Aunque el onanismo se define como el coito con eyaculación fuera de la vagina también se utiliza como sinónimo de masturbación. Sin embargo, antes de que Onán cobrara popularidad entre los cristianos, en Grecia, los falos de madera y cuero tenían mucha demanda antes del año 500 a .c. El primer vibrador vaginal eléctrico se anunciaba en las revistas desde 1906, las patentes de inventos relacionados con las funciones sexuales comenzaron a aparecer a partir del 28 de agosto de 1846 (Yehya: 2001). No obstante parece ser que el primer vibrador patentado fue registrado en 1869. Curiosidades a parte, la pila primaria de Georges Leclanché fue un invento que apareció en la década de 1860. La pila alcalina, inventada por Thomas Edison, no llegó sino hasta 1900. Antes de ser eléctricos, los vibradores eran de vapor. Y antes del surgimiento de los vibradores, como lo habíamos visto, existían artefactos sexuales que se operaban manualmente.

 

Durante la segunda mitad del siglo XIX en los Estados Unidos se emprendió una guerra en contra de la masturbación. En ese tiempo se organizaban movimientos nacionales que exigían a los familiares a espiarse mutuamente para desenmascarar a los masturbadores, los cuales podían ser humillados públicamente, encerrados en manicomios o bien castrados (Idem.). Una nueva cultura de la masturbación tuvo que surgir para mitigar a las fuerzas oscuras de la moral conservadora que hacía ver a la masturbación como algo enfermizo, desviado, anómalo o patológico. Y se dice nueva cultura de la masturbación porque se entiende que la creación de artefactos sexuales con fines masturbatorios no es nueva y data de muchos siglos atrás. Con la aparición de los artefactos sexuales se puede poner en evidencia que del acto masturbatorio “natural” se dio el salto al acto masturbatorio “asistido”. Así como podemos decir que el cerebro ha necesitado de prótesis para pensar (como el ábaco, la calculadora, la computadora, etc.), podemos decir que la sexualidad, para expandir sus dominios del goce y del placer, ha requerido no sólo de prótesis (como los artefactos sexuales), sino de elementos que jueguen un papel fundamental en el proceso de la seducción y sean determinantes en la excitación. En el acto masturbatorio individual se prescinde del otro en cierto grado. No se requiere, en el sentido estricto, de su corporalidad. Se requiere del propio cuerpo, de la imaginación (donde puede aparecer el otro de manera virtual), de un artefacto sexual o de todo a la vez. La masturbación individual consagra al hedonismo. Sin embargo, la masturbación es una combinación de realidad y virtualidad.
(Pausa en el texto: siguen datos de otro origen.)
(** * Evaluation engine and dataset export of the aitelier web app

    Shallow embedding of the server actions of
    [packages/web/src/app/(app)/eval/actions.ts] ([startEvaluation],
    [generateCompletion], [getEvaluationItems], [saveEvaluationScore]),
    of [rateExample] ([rate/actions.ts]), of [formatExamplesToJSONL]
    (the Together.ai integration of the web app) and of the parts of the
    evaluation and split subsystem whose code is not in this tree, which
    are modelled from the spec and marked as such.

    Conventions.
    - A JavaScript string is its list of UTF-16 code units ([jsstr]).
    - A JavaScript value read from JSON is a [jsval]; numbers are kept as
      integers (no arithmetic is done on them here).
    - The database is a record of tables ([db]); a query is a [filter]
      over a table, rows are kept in insertion order; row-level security
      is not modelled (every query sees the rows of the store).
    - The completion provider (the [fetch] to Together.ai) is an oracle
      [provider] indexed by the position of the call in the invocation, so
      that two calls with the same arguments may answer differently. *)

From Stdlib Require Import List Bool Arith NArith ZArith Lia String Ascii.
From Stdlib Require QArith.
From Stdlib Require Import Sorting.Permutation Sorting.Sorted.
Import ListNotations.
Open Scope list_scope.
Set Warnings "-register-all".

(** ** JavaScript strings and values *)

Definition jsstr := list N.

Definition js (s : string) : jsstr :=
  map (fun c => N.of_nat (nat_of_ascii c)) (list_ascii_of_string s).
Arguments js s%_string.

Definition jseqb (a b : jsstr) : bool :=
  if list_eq_dec N.eq_dec a b then true else false.

(** Truthiness of a nullable string: [null], [undefined] and [""] are falsy. *)
Definition truthy (s : option jsstr) : bool :=
  match s with Some (_ :: _) => true | _ => false end.

Inductive jsval :=
| JSUndefined
| JSNull
| JSBool (b : bool)
| JSNum (z : Z)
| JSStr (s : jsstr)
| JSArr (l : list jsval)
| JSObj (kvs : list (jsstr * jsval)).

Definition nullish (v : jsval) : bool :=
  match v with JSUndefined | JSNull => true | _ => false end.

(** [a ?? d] *)
Definition coalesce (v d : jsval) : jsval := if nullish v then d else v.

(** Property keys: [x[n]] and [x.name]. *)
Inductive pkey := PIdx (n : nat) | PName (s : jsstr).

Fixpoint dec_aux (fuel n : nat) (acc : jsstr) : jsstr :=
  match fuel with
  | O => acc
  | S f =>
      let acc' := N.of_nat (48 + n mod 10) :: acc in
      if n <? 10 then acc' else dec_aux f (n / 10) acc'
  end.

Definition key_name (k : pkey) : jsstr :=
  match k with PIdx n => dec_aux (S n) n [] | PName s => s end.

(** [JSON.parse] keeps the last of duplicated keys. *)
Fixpoint obj_get (kvs : list (jsstr * jsval)) (k : jsstr) : option jsval :=
  match kvs with
  | [] => None
  | (k', v) :: r =>
      match obj_get r k with
      | Some x => Some x
      | None => if jseqb k k' then Some v else None
      end
  end.

(** [v[k]]: [None] is the [TypeError] raised on [undefined] and [null].
    Only the names the code reads are looked up ([choices], [message],
    [content]); none of them is inherited from a prototype. *)
Definition get_prop (v : jsval) (k : pkey) : option jsval :=
  match v with
  | JSUndefined | JSNull => None
  | JSObj kvs =>
      Some (match obj_get kvs (key_name k) with Some x => x | None => JSUndefined end)
  | JSArr l =>
      Some (match k with PIdx n => nth n l JSUndefined | PName _ => JSUndefined end)
  | JSStr s =>
      Some (match k with
            | PIdx n => match nth_error s n with Some c => JSStr [c] | None => JSUndefined end
            | PName _ => JSUndefined
            end)
  | JSBool _ | JSNum _ => Some JSUndefined
  end.

(** [v?.k] *)
Definition opt_get (v : jsval) (k : pkey) : jsval :=
  if nullish v then JSUndefined
  else match get_prop v k with Some x => x | None => JSUndefined end.
(** X9: a [bannerComment] key in the options of the caller always overrides
    the default, whatever its value.  An array of lines is used as it is; a
    string is spread into its characters, which become the lines; on
    [undefined], [null], a boolean or a plain object the spread throws and
    the call fails before the compiler is reached. *)
Theorem compileBSON_banner_overridden (cwd : string) (Output : Type)
        (compileJSON : JsonValue -> string -> CompileOptions -> Output)
        (schema : JsonValue) (options : CompileOptions) (v : OptionValue) :
  options !! "bannerComment" = Some v ->
  mergedOptions cwd (Some options) !! "bannerComment" = Some v
  /\ match v with
     | OLines lines =>
         exists opts,
           compileBSON cwd Output compileJSON schema (Some options)
           = Some (compileJSON (addTsType schema) "" opts)
           /\ opts !! "bannerComment"
              = Some (OString (String.concat newline (lines ++ imports schema)))
     | OString s =>
         exists opts,
           compileBSON cwd Output compileJSON schema (Some options)
           = Some (compileJSON (addTsType schema) "" opts)
           /\ opts !! "bannerComment"
              = Some (OString
                        (String.concat newline (characters s ++ imports schema)))
     | OBool _ | ONull | OObject _ | OUndefined =>
         compileBSON cwd Output compileJSON schema (Some options) = None
     end.
Proof.
  intros Hv.
  assert (Hm : mergedOptions cwd (Some options) !! "bannerComment" = Some v)
    by (rewrite mergedOptions_lookup; simpl; now rewrite Hv).
  split; [exact Hm|]. unfold compileBSON. rewrite Hm.
  destruct v; try reflexivity;
    (eexists; split; [reflexivity|]; now rewrite lookup_insert_eq).
Qed.

Lemma compileBSON_banner_overridden_witness :
  let compileJSON := fun (s : JsonValue) (name : string) (o : CompileOptions) =>
                       (s, name, o) in
  let options : CompileOptions := {[ "bannerComment" := OString "ab" ]} in
  let schema := JObj [("bsonType", JStr "decimal")] in
  mergedOptions "/" (Some options) !! "bannerComment" = Some (OString "ab")
  /\ exists opts,
      compileBSON "/" _ compileJSON schema (Some options)
      = Some (compileJSON (addTsType schema) "" opts)
      /\ opts !! "bannerComment"
         = Some (OString
                   (String.concat newline (characters "ab" ++ imports schema))).
Proof.
  intros compileJSON options schema.
  apply (compileBSON_banner_overridden "/" _ compileJSON schema options
                                       (OString "ab")).
  reflexivity.
Defined.
(** The loops of [analyze_coverage] over the words and over the phonemes:
    entries labelled [SP] are skipped; [None] when a coverage ratio fails. *)
Fixpoint coverage_loop (midi_notes : list Note) (items : list phoneme) (i : Z)
    : option (list coverage_info) :=
  match items with
  | [] => Some []
  | (s, e, label) :: tl =>
      if String.eqb label "SP" then coverage_loop midi_notes tl (i + 1)
      else
        let overlapping_notes := _find_overlapping_notes midi_notes s e in
        match _calculate_coverage_ratio s e overlapping_notes with
        | None => None
        | Some ratio =>
            match coverage_loop midi_notes tl (i + 1) with
            | None => None
            | Some rest =>
                Some (mkCoverage i label s e (e - s)
                        (match overlapping_notes with [] => false | _ :: _ => true end)
                        ratio (map ov_pitch overlapping_notes) :: rest)
            end
        end
  end.

(** [MIDIAnalyzer._find_missing_segments] over [timestamps_data['phonemes']]. *)
Fixpoint _find_missing_segments (midi_notes : list Note) (phonemes_ : list phoneme)
    : option (list missing_segment) :=
  match phonemes_ with
  | [] => Some []
  | (s, e, label) :: tl =>
      if String.eqb label "SP" then _find_missing_segments midi_notes tl
      else
        match coverage_ratio midi_notes s e with
        | None => None
        | Some ratio =>
            match _find_missing_segments midi_notes tl with
            | None => None
            | Some rest =>
                if Qlt_bool ratio 0.1 then
                  Some (mkMissing s e (e - s) label ratio
                          (if Qlt_bool 0 ratio then "low_coverage" else "no_midi")
                        :: rest)
                else Some rest
            end
        end
  end.

(** [sum(1 for w in coverage if w['has_midi'])]. *)
Definition count_with_midi (l : list coverage_info) : Z :=
  Z.of_nat (List.length (filter has_midi l)).

(** [count / len(coverage) if coverage else 0]. *)
Definition success_rate (l : list coverage_info) : Q :=
  match l with
  | [] => 0
  | _ :: _ => inject_Z (count_with_midi l) / inject_Z (Z.of_nat (List.length l))
  end.

(** [np.mean(ratios) if ratios else 0]. *)
Definition mean_coverage (l : list coverage_info) : Q :=
  match l with
  | [] => 0
  | _ :: _ =>
      fold_left (fun acc c => acc + ci_coverage_ratio c) l 0
      / inject_Z (Z.of_nat (List.length l))
  end.

Record statistics : Type := mkStatistics {
  word_success_rate : Q;
  phoneme_success_rate : Q;
  words_with_midi : Z;
  phonemes_with_midi : Z;
  avg_word_coverage : Q;
  avg_phoneme_coverage : Q;
  missing_segments_count : Z;
  total_missing_duration : Q
}.

(** [MIDIAnalyzer._calculate_statistics]. *)
Definition _calculate_statistics (word_coverage phoneme_coverage : list coverage_info)
    (missing_segments : list missing_segment) : statistics :=
  {| word_success_rate := success_rate word_coverage;
     phoneme_success_rate := success_rate phoneme_coverage;
     words_with_midi := count_with_midi word_coverage;
     phonemes_with_midi := count_with_midi phoneme_coverage;
     avg_word_coverage := mean_coverage word_coverage;
     avg_phoneme_coverage := mean_coverage phoneme_coverage;
     missing_segments_count := Z.of_nat (List.length missing_segments);
     total_missing_duration :=
       fold_left (fun acc seg => acc + ms_duration seg) missing_segments 0 |}.

(** The [timestamps_data] dictionary. *)
Record timestamps : Type := mkTimestamps {
  ts_words : list phoneme;
  ts_phonemes : list phoneme
}.

Record analysis_results : Type := mkResults {
  total_words : Z;
  total_phonemes : Z;
  total_midi_notes : Z;
  word_coverage : list coverage_info;
  phoneme_coverage : list coverage_info;
  missing_segments : list missing_segment;
  stats : statistics
}.
(** X11 (the payload has eight claims and no secret): the minted claim
    set has exactly the keys iss, aud, iat, exp, sub, role, scp and
    tenant, and it is the same for two requests with the same username and
    role at the same time: the password is not part of the token. *)
Theorem minted_claim_keys (req : LoginRequest) (now : Z) :
  dom (mint req now)
  = {["iss"; "aud"; "iat"; "exp"; "sub"; "role"; "scp"; "tenant"]} /\
  size (mint req now) = 8%nat /\
  (forall req',
     username req' = username req -> role req' = role req ->
     mint req' now = mint req now).
Proof.
  split_and!.
  - unfold mint. rewrite !dom_insert_L, dom_empty_L. set_solver.
  - unfold mint. by rewrite !map_size_insert_None by by simplify_map_eq.
  - intros req' Hu Hr. unfold mint. by rewrite Hu, Hr.
Qed.

(** X12 (the token client is always served): whatever [--user] and
    whichever of the two role choices [get_token.py] is started with, the
    body it posts passes validation and authentication, so the issuer
    answers with a token whose subject and role are the arguments;
    without arguments these are "ola" and "reader", and with another role
    the client stops before it posts. *)
Theorem get_token_is_issued (user choice : option string)
    (args : string * string) (now : Z) :
  get_token_args user choice = Some args ->
  (exists login,
     post_token hmac (get_token_payload args) now
     = Issued (mkTokenResponse (minted_token hmac login now) "bearer"
                 JWT_TTL_SECONDS) /\
     username login = args.1 /\
     role_str (role login) = args.2 /\
     password login = "pass") /\
  get_token_args None None = Some ("ola", "reader") /\
  (forall r, r <> "reader" -> r <> "admin" ->
             get_token_args user (Some r) = None).
Proof.
  intros Hargs. split_and!.
  - assert (args.2 = "reader" \/ args.2 = "admin") as Hchoice.
    { unfold get_token_args in Hargs. destruct choice as [r|].
      - case_bool_decide as Hr; [|done]. injection Hargs as <-. simpl.
        apply elem_of_cons in Hr as [->|Hr]; [by left|].
        apply elem_of_cons in Hr as [->|Hr]; [by right|].
        by apply elem_of_nil in Hr.
      - injection Hargs as <-. by left. }
    destruct args as [u r]. simpl in *.
    destruct Hchoice as [->| ->].
    + exists (mkLoginRequest u "pass" reader). by vm_compute.
    + exists (mkLoginRequest u "pass" admin). by vm_compute.
  - done.
  - intros r Hr Ha. unfold get_token_args.
    rewrite bool_decide_eq_false_2; [done|].
    rewrite !elem_of_cons, elem_of_nil. tauto.
Qed.

End ClientProperties.

Lemma truthy_true (s : string) : truthy s = true <-> s <> "".
Proof.
  unfold truthy. rewrite negb_true_iff, bool_decide_eq_false. done.
Qed.

(** The headers of [build_headers], looked up by name. *)
Lemma build_headers_lookup (environ : gmap string string)
    (token name : string) :
  build_headers environ token !! name =
  if decide (name = "X-Risk")
  then if truthy (environ_get environ "RISK")
       then Some (environ_get environ "RISK") else None
  else if decide (name = "X-Device-Trust")
  then if truthy (environ_get environ "DEVICE_TRUST")
       then Some (environ_get environ "DEVICE_TRUST") else None
  else if decide (name = "Authorization")
  then if truthy token then Some ("Bearer " +:+ token) else None
  else None.
Proof.
  unfold build_headers.
  destruct (truthy token), (truthy (environ_get environ "DEVICE_TRUST")),
    (truthy (environ_get environ "RISK"));
    repeat case_decide; by simplify_map_eq.
Qed.

Lemma environ_header (environ : gmap string string) (key value : string) :
  (if truthy (environ_get environ key)
   then Some (environ_get environ key) else None) = Some value <->
  environ !! key = Some value /\ value <> "".
Proof.
  unfold environ_get. destruct (environ !! key) as [v|]; simpl.
  - pose proof (truthy_true v) as Hv. destruct (truthy v); split.
    + intros [= <-]. split; [done|]. by apply Hv.
    + by intros [[= <-] _].
    + done.
    + intros [[= <-] Hne]. by apply Hv in Hne.
  - split; [done|]. by intros [? _].
Qed.

(** X13 (the headers the caller sends): [build_headers] sends the bearer
    header exactly when the token is not empty, and each context header
    exactly when its environment variable is set to something other than
    the empty string, with that value; it never sends an empty value nor
    any other header, and no other environment variable matters. *)
Theorem build_headers_content (environ : gmap string string)
    (token : string) :
  let headers := build_headers environ token in
  (headers !! "Authorization" = None <-> token = "") /\
  (token <> "" -> headers !! "Authorization" = Some ("Bearer " +:+ token)) /\
  (forall device,
     headers !! "X-Device-Trust" = Some device <->
     environ !! "DEVICE_TRUST" = Some device /\ device <> "") /\
  (forall risk,
     headers !! "X-Risk" = Some risk <->
     environ !! "RISK" = Some risk /\ risk <> "") /\
  (forall name value,
     headers !! name = Some value ->
     value <> "" /\
     name ∈ ["Authorization"; "X-Device-Trust"; "X-Risk"]) /\
  (forall environ',
     environ' !! "DEVICE_TRUST" = environ !! "DEVICE_TRUST" ->
     environ' !! "RISK" = environ !! "RISK" ->
     build_headers environ' token = headers).
Proof.
  intros headers. subst headers.
  pose proof (truthy_true token) as Ht.
  split_and!.
  - rewrite build_headers_lookup. simpl.
    destruct (truthy token); split; try done.
    + intros ->. by destruct Ht as [Ht _]; destruct Ht.
    + intros _. destruct (decide (token = "")) as [|Hne]; [done|].
      by apply Ht in Hne.
  - intros Hne. rewrite build_headers_lookup. simpl.
    apply Ht in Hne. by rewrite Hne.
  - intros device. rewrite build_headers_lookup. simpl.
    apply environ_header.
  - intros risk. rewrite build_headers_lookup. simpl.
    apply environ_header.
  - intros name value. rewrite build_headers_lookup.
    repeat case_decide; subst; rewrite !elem_of_cons.
    + intros [_ Hne]%environ_header. tauto.
    + intros [_ Hne]%environ_header. tauto.
    + destruct (truthy token); [|done]. intros [= <-]. split; [done|tauto].
    + done.
  - intros environ' Hdev Hrisk. unfold build_headers, environ_get.
    by rewrite Hdev, Hrisk.
Qed.

(** ** The further properties at sample inputs *)

Lemma require_scope_by_claim_shape_witness :
  string_scp_user !! "scp" = Some (JStr "orders:readonly") /\
  require_scope "orders:read" string_scp_user = Return string_scp_user.
Proof.
  assert (string_scp_user !! "scp" = Some (JStr "orders:readonly")) as Hscp
    by reflexivity.
  split; [exact Hscp|].
  pose proof (require_scope_by_claim_shape "orders:read" string_scp_user)
    as H.
  cbv zeta in H. rewrite Hscp in H. destruct H as [Hpass _].
  apply Hpass. exists "", "only". reflexivity.
Defined.

Lemma require_role_exact_witness :
  require_role "admin" (mint ola_reader 1000)
  = Raise (mkHTTPException 403 "requires role: admin").
Proof.
  destruct (require_role_exact "admin" (mint ola_reader 1000))
    as (_ & Hother & _).
  apply Hother. intros H. vm_compute in H. discriminate.
Defined.

Lemma role_authorization_matrix_witness :
  require_jwt tag_hmac (creds (managed_request admin_token)) 1100
  = Return (mint ola_admin 1000) /\
  result (serve tag_hmac POST_orders (managed_request admin_token) 1100 ORDERS)
  = Allowed (CreateOrderBody true "X003" (JStr "ola")).
Proof.
  assert (require_jwt tag_hmac (creds (managed_request admin_token)) 1100
          = Return (mint ola_admin 1000)) as Hjwt
    by (vm_compute; reflexivity).
  split; [exact Hjwt|].
  assert (x_risk (managed_request admin_token) <> Some "high") as Hrisk
    by discriminate.
  pose proof (role_authorization_matrix tag_hmac POST_orders
                (managed_request admin_token) ola_admin 1000 1100 ORDERS
                Hjwt eq_refl Hrisk) as H.
  refine (eq_trans (proj1 H) _). vm_compute. reflexivity.
Defined.

Lemma denial_exception_known_witness :
  result (serve tag_hmac GET_orders (mkRequest None None None) 0 ORDERS)
  = Denied Unauthenticated (mkHTTPException 401 "missing bearer token") /\
  mkHTTPException 401 "missing bearer token" ∈ denial_exceptions.
Proof.
  assert (result (serve tag_hmac GET_orders (mkRequest None None None) 0
                    ORDERS)
          = Denied Unauthenticated
              (mkHTTPException 401 "missing bearer token")) as Hden
    by reflexivity.
  split; [exact Hden|].
  exact (denial_exception_known tag_hmac GET_orders
           (mkRequest None None None) 0 ORDERS _ _ Hden).
Defined.

Lemma store_append_only_witness :
  exists k,
    k = 0%nat /\
    serve_all tag_hmac [mkCall GET_orders (managed_request reader_token) 1100]
      ORDERS
    = (ORDERS ++ created_orders (length ORDERS) k)%list.
Proof.
  destruct (store_append_only tag_hmac
              [mkCall GET_orders (managed_request reader_token) 1100] ORDERS)
    as (k & _ & Hstore & Hnone).
  exists k. split; [|exact Hstore].
  apply Hnone. repeat constructor. discriminate.
Defined.

Lemma store_identifiers_unique_witness :
  NoDup (order_id <$> ORDERS) /\
  NoDup (order_id <$> serve_all tag_hmac sample_calls ORDERS).
Proof.
  assert (NoDup (order_id <$> ORDERS)) as Hnodup.
  { apply NoDup_cons. split; [|apply NoDup_singleton].
    rewrite list_elem_of_singleton. discriminate. }
  split; [exact Hnodup|].
  apply store_identifiers_unique; [exact Hnodup|].
  intros o j Ho _.
  apply elem_of_cons in Ho as [->|Ho]; [discriminate|].
  apply elem_of_cons in Ho as [->|Ho]; [discriminate|].
  apply elem_of_nil in Ho. destruct Ho.
Defined.
(** ** Vocabulary of the properties *)

(** The ways a request fails the checks of [isAuthenticated]: no
    [Authorization] header, a header that does not begin with ["Bearer "],
    a token the library rejects (malformed, bad signature), an expired
    token, or a verified token whose user id names no row of ["users"]. *)
Inductive AuthFailure (env : Env) (req : Request) (w : World) : Prop :=
| NoHeader :
    req_authorization req = None -> AuthFailure env req w
| NotBearer h :
    req_authorization req = Some h -> prefix "Bearer " h = false ->
    AuthFailure env req w
| BadToken h reason :
    req_authorization req = Some h -> prefix "Bearer " h = true ->
    jwt_verify env (substring_from 7 h) (JWT_SECRET env) (clock w)
      = JsonWebTokenError reason ->
    AuthFailure env req w
| Expired h :
    req_authorization req = Some h -> prefix "Bearer " h = true ->
    jwt_verify env (substring_from 7 h) (JWT_SECRET env) (clock w)
      = TokenExpiredError ->
    AuthFailure env req w
| NoSuchUser h payload :
    req_authorization req = Some h -> prefix "Bearer " h = true ->
    jwt_verify env (substring_from 7 h) (JWT_SECRET env) (clock w)
      = JwtOk payload ->
    filter (users_id_eq (obj_get payload "userId")) (users w) = [] ->
    AuthFailure env req w.
(** [Options.decode(self, rawdata)] *)
Definition decode (rawdata : bytes) : M O payload := decode_loop 0 rawdata.

(** *** The single-value view

    An accessor is applied by the property protocol to the instance and,
    for a set, to the value: [fget(obj)], [fset(obj, value)], [fdel(obj)].
    An accessor is modelled by its body on the positional arguments that
    follow [self]; a call that leaves a parameter without default unbound
    raises [TypeError].  The parameter [option_number=option_number] only
    captures the number of the view: the protocol never passes it.  [None]
    is Python's [None]. *)
Definition pyfunction : Type := list (option V) -> M O (option V).

(** [def _getter(self, option_number=option_number)] *)
Definition _getter (option_number : Z) : pyfunction := fun args =>
  options <- getOption option_number ;;
  match options with
  | [] => ret None
  | option :: _ => ret (Some (opt_value option))
  end.

(** [def _setter(self, value, option_number=option_number)] *)
Definition _setter (option_number : Z) : pyfunction := fun args =>
  match args with
  | [] => raise TypeError
  | value :: _ =>
      deleteOption option_number ;;
      match value with
      | Some v => addOption (create_option_value option_number v) ;; ret None
      | None => ret None
      end
  end.

(** [def _deleter(self, value, option_number=option_number)] *)
Definition _deleter (option_number : Z) : pyfunction := fun args =>
  match args with
  | [] => raise TypeError
  | value :: _ => deleteOption option_number ;; ret None
  end.

(** [property(fget, fset, fdel, doc)] *)
Record property : Type := {
  fget : pyfunction;
  fset : pyfunction;
  fdel : pyfunction
}.

(** [_single_value_view(option_number)] *)
Definition _single_value_view (option_number : Z) : property :=
  {| fget := _getter option_number;
     fset := _setter option_number;
     fdel := _deleter option_number |}.

(** [obj.attr], [obj.attr = value] and [del obj.attr] for a property. *)
Definition property_get (p : property) : M O (option V) := fget p [].

Definition property_set (p : property) (value : option V)
  : M O (option V) := fset p [value].

Definition property_delete (p : property) : M O (option V) := fdel p [].

End Methods.

(** *** The items view

    The accessors of [_items_view(option_number)], as the property protocol
    applies them: [fget(obj)] for a read and [fset(obj, value)] for an
    assignment, where [value] is an iterable of typed values, here the list
    of the values it yields.  The parameter [option_number=option_number]
    captures the number of the view. *)
Module items_view.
Tiene elementos de virtualidad psíquica, los que otorgan la fantasía o la imaginación, pero tiene elementos de realidad orgánica, los que ofrece la eyaculación, por ejemplo. El orgasmo, entendido de manera general en las culturas occidentales y de manera general como la culminación del placer sexual, es su autentificación. El orgasmo, en la masturbación individual, es, digámoslo así, fantasmagórico, porque en caso de que en la imaginación aparezca una historia, una secuencia de imágenes que implica besos, caricias, susurros, etc., el Otro sólo aparece dibujado, imaginado, perfilado en la imaginación.

 

En la masturbación en pareja, las cosas cambian de manera radical. El Otro está ahí, con su cuerpo, con sus manos, su boca, está presente. En la masturbación individual el orgasmo recíproco no es posible, es unilateral, no se puede abrazar a nadie. ¿Qué supone el orgasmo recíproco, premio del honor del éxito erótico? Que los dos goces del hombre y de la mujer son idénticos, construidos sobre un mismo modelo de descarga emocional y que el éxito de una relación sexual sólo depende de su coincidencia en el tiempo, problema de ajuste de tiro, ya que la mujer está sujeta a unos retrasos y el hombre a unas precocidades (Bruckner y Finkielkraut: 1977, 240). Aunque esta afirmación tiene sus bemoles, podemos decir que en la masturbación individual, la eyaculación precoz, que es concebido como un problema eminentemente masculino, no existe. En la masturbación individual se prescinde de la coordinación.

 

La masturbación individual ofrece, digamos, una ventaja sobre el sexo en pareja pues siempre está disponible, siempre está a la mano. No importa que se diga que se trata de una sexualidad – fetiche, permite a los amantes escapar a la fijación de los roles, es como un crédito que no exige reembolso, los consoladores son aparatos que ponen en evidencia que el cuerpo no está condenado a su “fatalidad biológica” y de ahí se desprende la fascinación general de los erotómanos hacia los complejos instrumentales (máquinas sadianas, solteras kafkianas, surrealistas – bicicleta auto-masturbatoria, máquinas orgánicas del último Reich, redes telefónicas de los perversos urbanos, enchufes eróticos sobre unos circuitos de video, data-programados en Ballard); no hay un buen o un mal soporte, el pene ya es una prótesis libidinal; la pierna, el brazo, la boca son ya unas máquinas, ninguna mediación es vergonzosa (la menor posición a este respecto ya es una de ellas), todo es meditación, todo es soporte, mecanismo, palanca, sistema maquinal (Idem. 248). La tecnología y el sexo guardan una relación estrecha. En términos metafóricos, a la primera se le describe en función de la segunda y viceversa. Veamos. Enchufar es una palabra que a veces se utiliza como sinónimo de penetración. Se hacen analogías entre input, meter, y output, sacar. Lubricar es un término que igual aplica a las máquinas automotrices que a la vagina. Conectar se usa para describir la unión a través de cables, pero también aplica a la seducción y el coqueteo amorosos. En ocasiones, al cuerpo se le compara con la carrocería de un automóvil (las defensas son sustitutos de los senos). Y así sucesivamente.

 

 

La tecnología y la sexualidad han establecido lazos estrechos. Mientras el sexo se maquiniza, las máquinas se sexualizan. Gracias a la tecnología las prácticas sexuales se han transformado. No sólo los preservativos y el diafragma ayudaron a que las prácticas sexuales se liberaran del yugo biológico sino también contribuyeron para que las prácticas sexuales fueran tomando distancia con la procreación. La sexualidad, sin fines reproductivos, fue posible gracias a las tecnologías sexuales. Las tecnologías sexuales fueron fincando las bases para la consolidación de la autonomía erótica.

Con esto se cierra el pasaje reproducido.